I'm also pushing forward as best I can with getting the fire brigade up and running. For some reason it is taking a LONG time just to get people onto the team, which has consumed a lot more of my time this year than previous. We have to be fitted for our respirators by the safety engineer, go through a brief physical with medical, get a properly programmed radio, and be issued bunker and SCBA gear. That's just to be allowed and equipped to respond, and doesn't even mean you have the training to really know what you're doing yet. All that process of building the team and bringing skills up to sufficient proficiency is what's on my plate for the coming summer (and then I get to do it again for winter). It's tough to schedule training when you have folks working on 3 different shifts in the same team, not to mention the fact that I have a "good deal" of work for my own primary job to do every single day. Oh well, I think it's important for the station, and it will hopefully look decent on my resume if there are any jobs to apply for when I leave here.

"Difficulties strengthen the mind, as labor does the body."
~Lucius Annaeus Seneca


Sherri said...

I showed my students here at Marion and Goessel your blogs. They remember going to KU Engineering Expo last year and watching the students as they worked on building an airplane that was to be used there in the Antarctic. They were wondering if you were using that plane.
They were also wondering if your short showers were cold because in two minutes water is just getting warm.

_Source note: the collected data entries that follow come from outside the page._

(* ===== verification/TigerTree.v ===== *)
(** * The hash tree with Tiger: [TigerTree] of [client/MerkleTree.h]

    [typedef MerkleTree<TigerHash> TigerTree]: the generic theorems of the hash
    tree and of the checked download at the hash function the program uses, on
    concrete files. *)

From S2P Require Import Prelude Thex Hasher MerkleTree TigerTables TigerHash CheckStream.

Lemma MerkleTree_stream_witness :
  exists t, (run_updates (MerkleTree_new (BASE_BLOCK_SIZE * Z.of_nat (2 ^ 1)))
               ([replicate 1024 7] ++ [[1; 2; 3]]) ≫= mt_finalize) = Some t /\
    mt_root t = file_root (concat [replicate 1024 7] ++ [1; 2; 3]) /\
    leaves_of 1 (map leaf_hash (base_blocks (concat [replicate 1024 7] ++ [1; 2; 3]))) (mt_leaves t) /\
    mt_fileSize t = Z.of_nat (length (concat [replicate 1024 7] ++ [1; 2; 3])).
Proof.
  apply (MerkleTree_stream 1 [replicate 1024 7] [1; 2; 3]).
  - constructor; [|constructor]. split; [done|]. exists 1%nat. reflexivity.
  - reflexivity.
Defined.

Lemma load_getLeafData_witness :
  exists t t', (run_updates (MerkleTree_new (BASE_BLOCK_SIZE * Z.of_nat (2 ^ 0)))
                  ([replicate 1024 7] ++ [[1; 2; 3]]) ≫= mt_finalize) = Some t /\
    load MerkleTree_default (mt_fileSize t) (getLeafData t) = Some (true, t') /\
    mt_leaves t' = mt_leaves t /\ mt_root t' = mt_root t /\ mt_fileSize t' = mt_fileSize t.
Proof.
  apply (load_getLeafData 0 [replicate 1024 7] [1; 2; 3] MerkleTree_default).
  - constructor; [|constructor]. split; [done|]. exists 1%nat. reflexivity.
  - unfold h_bytes, TigerHasher. lia.
  - reflexivity.
Defined.

(** The published tree hash of the empty file, and the one of a single byte. *)
Example tth_empty :
  (mt_root <$> (mt_update (MerkleTree_new BASE_BLOCK_SIZE) [] ≫= mt_finalize)) =
  Some [0x5D; 0x9E; 0xD0; 0x0A; 0x03; 0x0E; 0x63; 0x8B; 0xDB; 0x75; 0x3A; 0x6A;
        0x24; 0xFB; 0x90; 0x0E; 0x5A; 0x63; 0xB8; 0xE7; 0x3E; 0x6C; 0x25; 0xB6].
Proof. vm_compute. reflexivity. Qed.

(** A file of one block, and its tree. *)
Definition sample_file : list Z := replicate 1000 7.
Definition sample_tree : MerkleTree :=
  mkTree [] [leaf_hash sample_file] 1000 BASE_BLOCK_SIZE (file_root sample_file).

Lemma sample_tree_leaves : leaves_of 0 (map leaf_hash (base_blocks sample_file)) (mt_leaves sample_tree).
Proof.
  exists [], [leaf_hash sample_file]. cbn [app map concat].
  split; [by rewrite thex_singleton|]. split; [constructor|]. split; [cbn [length]; simpl; lia|].
  rewrite hashes_base by done. unfold hashes. rewrite chunks_short; [done|done|].
  unfold sample_file. rewrite length_replicate, BB_val. lia.
Qed.

Lemma MerkleCheck_correct_witness :
  exists o, ck_writes (CheckStream_new sample_tree 0 (replicate BB 0)) [replicate 600 7; replicate 400 7] = Some o /\
    match o with
    | Ok s => ck_out s = concat [replicate 600 7; replicate 400 7]
    | Inconsistency _ => ~ (concat [replicate 600 7; replicate 400 7] `prefix_of` sample_file)
    end.
Proof.
  destruct (MerkleCheck_correct 0 sample_tree sample_file eq_refl sample_tree_leaves ltac:(done) 0 (replicate BB 0)
    [replicate 600 7; replicate 400 7] ltac:(simpl; lia) eq_refl ltac:(apply length_replicate) eq_refl) as (o & Ho & H).
  exists o. split; [exact Ho|]. destruct o; [exact (proj1 H)|exact H].
Defined.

What are your other living conditions like?
By the way...they enjoy your quotes. Lord of the Flies wouldn't be remembered from Costello's English class would it?

EthanG said...

I don't use the CReSIS plane here, and didn't help engineer it while in grad school at KU, but had friends that were involved with it. I worked on a satellite that eventually blew up upon launch with the rocket and a bunch of other satellites.

Showers are reasonably warm, fairly quickly. Frankly, I only use about 2.5 minutes of my allowed 4 minutes of showers per week. The feel good, but are a hassle, and your skin can get really dry afterward.

Hmm, how far back did I use a "Lord of the Flies" quote? I'm fairly sure I've read it since high school. I was around before there was a Costello's English class, though.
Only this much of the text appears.